Bone and Joint Institute

Title

Short-term Complications of the Arthroscopic Latarjet Procedure: A North American Experience

Document Type

Article

Publication Date

10-1-2016

Journal

Arthroscopy - Journal of Arthroscopic and Related Surgery

First Page

1965

Last Page

1970

URL with Digital Object Identifier

10.1016/j.arthro.2016.02.022

Abstract

© 2016 Arthroscopy Association of North America Purpose To report on the intraoperative and early postoperative (<3 months) problems and complications encountered with the arthroscopic Latarjet procedure in patients with complex anterior shoulder instability. Methods Between 2010 and 2014, 83 patients underwent an arthroscopic Latarjet procedure for recurrent post-traumatic anterior instability. The group's mean age was 28 ± 10 years and consisted of 76 (92%) male patients. A “problem” was defined as an unanticipated perioperative event that was not likely to affect the patient's final outcome. A “complication” was defined as an event that was likely to negatively affect outcome.
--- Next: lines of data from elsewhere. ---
(** What a device class promises: its handler returns or exits, whatever the
    guest put on the queue, and leaves the transport alone; it fills a
    configuration space of [size] bytes. *)
Class DeviceLaws {B} (k : VirtioDeviceClass B) (size : nat) : Prop := {
  law_handle_output : forall (s : vstate B) n,
    core_ok s -> exists_queue s n -> safe (kept s) (k_handle_output k s n);
  law_get_config : forall b cfg, Forall (in_range 8) cfg -> length cfg = size ->
    Forall (in_range 8) (k_get_config k b cfg) /\ length (k_get_config k b cfg) = size
}.

Section transport.
Context {B : Type} (k : VirtioDeviceClass B) (size : nat) `{!DeviceLaws k size}.
Context (kvm_eventfds_enabled : bool) (event_notifier_init : Z -> Z).
Implicit Types s : vstate B.

(** ** Operations that change the device but not its queues *)

Lemma kept_backend s b : core_ok s -> kept s (set_backend s b).
Proof. intros [[Hm Hq] ? ? ? ? ? ? ? ? ?]. split; split; done. Qed.

Lemma kept_vdev s d :
  core_ok s -> vq d = vq (vdev s) -> in_range 8 (status d) -> isr d = isr (vdev s) ->
  0 <= queue_sel d < VIRTIO_QUEUE_MAX ->
  (0 <= host_features d /\ 0 <= guest_features d /\ Z.land (guest_features d) (Z.lnot (host_features d)) = 0) ->
  Forall (in_range 8) (config d) -> length (config d) = length (config (vdev s)) ->
  kept s (set_vdev s d).
Proof.
  intros [[Hm Hq] Hb Hst Hisr Hsel Hf Hc Hsh Hse Hirq] Evq H1 H2 H3 H4 H5 H6.
  split; split; cbn; rewrite ?H2; try done.
  - split; cbn; [done|by rewrite Evq].
  - intros i. unfold exists_queue, queue. cbn. by rewrite Evq.
Qed.

Lemma virtio_set_status_kept s v : core_ok s -> in_range 8 v -> kept s (virtio_set_status k s v).2.
Proof.
  intros Hs Hv. unfold virtio_set_status. cbv zeta. destruct (negb _); [by apply dev_kept_refl|]. cbn.
  eapply dev_kept_trans; [by apply kept_backend|]. destruct (kept_backend s (call_opt (k_set_status k) v (backend s)) Hs) as [Hs1 _].
  destruct Hs1. apply kept_vdev; by (done || split).
Qed.

(** A change of the interrupt status with the update of the line. *)
Lemma kept_notify s d :
  core_ok s -> vq d = vq (vdev s) -> in_range 8 (status d) -> in_range 8 (isr d) ->
  0 <= queue_sel d < VIRTIO_QUEUE_MAX ->
  (0 <= host_features d /\ 0 <= guest_features d /\ Z.land (guest_features d) (Z.lnot (host_features d)) = 0) ->
  config d = config (vdev s) -> kept s (virtio_notify_vector (set_vdev s d)).
Proof.
  intros [[Hm Hq] Hb Hst Hisr Hsel Hf Hc Hsh Hse Hirq] Evq H1 H2 H3 H4 H5.
  split; split; cbn; try done; rewrite ?H5; try done.
  - split; cbn; [done|by rewrite Evq].
  - intros i. unfold exists_queue, queue. cbn. by rewrite Evq.
Qed.

Lemma reset_queue_ok q : queue_ok q -> queue_ok (reset_queue q).
Proof. intros []. split; cbn; try done; unfold in_range; lia. Qed.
Results At a mean follow-up of 17 months (range, 3 to 43 months), 20 (24%) patients sustained either a problem and/or a complication. The problem rate was 18% and the complication rate was 10%. The most commonly encountered adverse event was intraoperative fracture of the coracoid graft, which occurred in 6 patients (7%). In addition, 1 arthroscopic case was intraoperatively converted to open and 1 patient sustained a transient axillary nerve injury. A total of 7 cases underwent secondary operative procedures. The rate of problems and/or complications in primary cases was not significantly different than revision cases (P =.335). Conclusions The rate of adverse events reported in this arthroscopic series is not insignificant and is similar to that reported with the traditional open Latarjet. With appropriate training, the arthroscopic Latarjet procedure can be effective for the management of patients with complex shoulder instability. Level of Evidence Level IV, therapeutic case series.